-- Exercise instructions --
Print the records below exactly, leaving out nothing.

-- Task input --
(** ** The energy level *)

Lemma Qsum_bounds (B : Q) (l : list Q) :
  (forall q, In q l -> 0 <= q <= B) ->
  0 <= Qsum l <= B * inject_Z (Z.of_nat (List.length l)).
Proof.
  induction l as [|q l IH]; intro H.
  - cbn. split; [apply Qle_refl | rewrite Qmult_0_r; apply Qle_refl].
  - assert (Hq : 0 <= q <= B) by (apply H; left; reflexivity).
    assert (Hl : 0 <= Qsum l <= B * inject_Z (Z.of_nat (List.length l)))
      by (apply IH; intros q' Hq'; apply H; right; exact Hq').
    cbn [Qsum fold_right List.length]. fold (Qsum l).
    rewrite Nat2Z.inj_succ, <- Z.add_1_r, inject_Z_plus.
    change (inject_Z 1) with 1. split; lra.
Qed.

Lemma length_pos (A : Type) (x : A) (l : list A) :
  0 < inject_Z (Z.of_nat (List.length (x :: l))).
Proof.
  change 0 with (inject_Z 0). rewrite <- Zlt_Qlt. cbn [List.length]. lia.
Qed.

(** The mean of numbers of [0, B] lies in [0, B]. *)
Lemma AVG_bounds (B : Q) (l : list Q) (a : Q) :
  (forall q, In q l -> 0 <= q <= B) -> AVG l = Some a -> 0 <= a <= B.
Proof.
  intros H Ha. destruct l as [|x l]; [discriminate Ha|].
  cbn [AVG] in Ha. injection Ha as <-.
  pose proof (Qsum_bounds B (x :: l) H) as [Hlo Hhi].
  pose proof (length_pos Q x l) as Hn.
  split.
  - apply Qle_shift_div_l; [exact Hn|]. rewrite Qmult_0_l. exact Hlo.
  - apply Qle_shift_div_r; [exact Hn|]. exact Hhi.
Qed.

Lemma truthy_false (a : Q) : a == 0 -> truthy a = false.
Proof.
  intro H. unfold truthy. apply Qeq_bool_iff in H. rewrite H. reflexivity.
Qed.

Lemma truthy_true (a : Q) : ~ a == 0 -> truthy a = true.
Proof.
  intro H. unfold truthy. destruct (Qeq_bool a 0) eqn:E; [|reflexivity].
  apply Qeq_bool_iff in E. contradiction.
Qed.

-- Written reply --
(** ** The energy level *)

Lemma Qsum_bounds (B : Q) (l : list Q) :
  (forall q, In q l -> 0 <= q <= B) ->
  0 <= Qsum l <= B * inject_Z (Z.of_nat (List.length l)).
Proof.
  induction l as [|q l IH]; intro H.
  - cbn. split; [apply Qle_refl | rewrite Qmult_0_r; apply Qle_refl].
  - assert (Hq : 0 <= q <= B) by (apply H; left; reflexivity).
    assert (Hl : 0 <= Qsum l <= B * inject_Z (Z.of_nat (List.length l)))
      by (apply IH; intros q' Hq'; apply H; right; exact Hq').
    cbn [Qsum fold_right List.length]. fold (Qsum l).
    rewrite Nat2Z.inj_succ, <- Z.add_1_r, inject_Z_plus.
    change (inject_Z 1) with 1. split; lra.
Qed.

Lemma length_pos (A : Type) (x : A) (l : list A) :
  0 < inject_Z (Z.of_nat (List.length (x :: l))).
Proof.
  change 0 with (inject_Z 0). rewrite <- Zlt_Qlt. cbn [List.length]. lia.
Qed.

(** The mean of numbers of [0, B] lies in [0, B]. *)
Lemma AVG_bounds (B : Q) (l : list Q) (a : Q) :
  (forall q, In q l -> 0 <= q <= B) -> AVG l = Some a -> 0 <= a <= B.
Proof.
  intros H Ha. destruct l as [|x l]; [discriminate Ha|].
  cbn [AVG] in Ha. injection Ha as <-.
  pose proof (Qsum_bounds B (x :: l) H) as [Hlo Hhi].
  pose proof (length_pos Q x l) as Hn.
  split.
  - apply Qle_shift_div_l; [exact Hn|]. rewrite Qmult_0_l. exact Hlo.
  - apply Qle_shift_div_r; [exact Hn|]. exact Hhi.
Qed.

Lemma truthy_false (a : Q) : a == 0 -> truthy a = false.
Proof.
  intro H. unfold truthy. apply Qeq_bool_iff in H. rewrite H. reflexivity.
Qed.

Lemma truthy_true (a : Q) : ~ a == 0 -> truthy a = true.
Proof.
  intro H. unfold truthy. destruct (Qeq_bool a 0) eqn:E; [|reflexivity].
  apply Qeq_bool_iff in E. contradiction.
Qed.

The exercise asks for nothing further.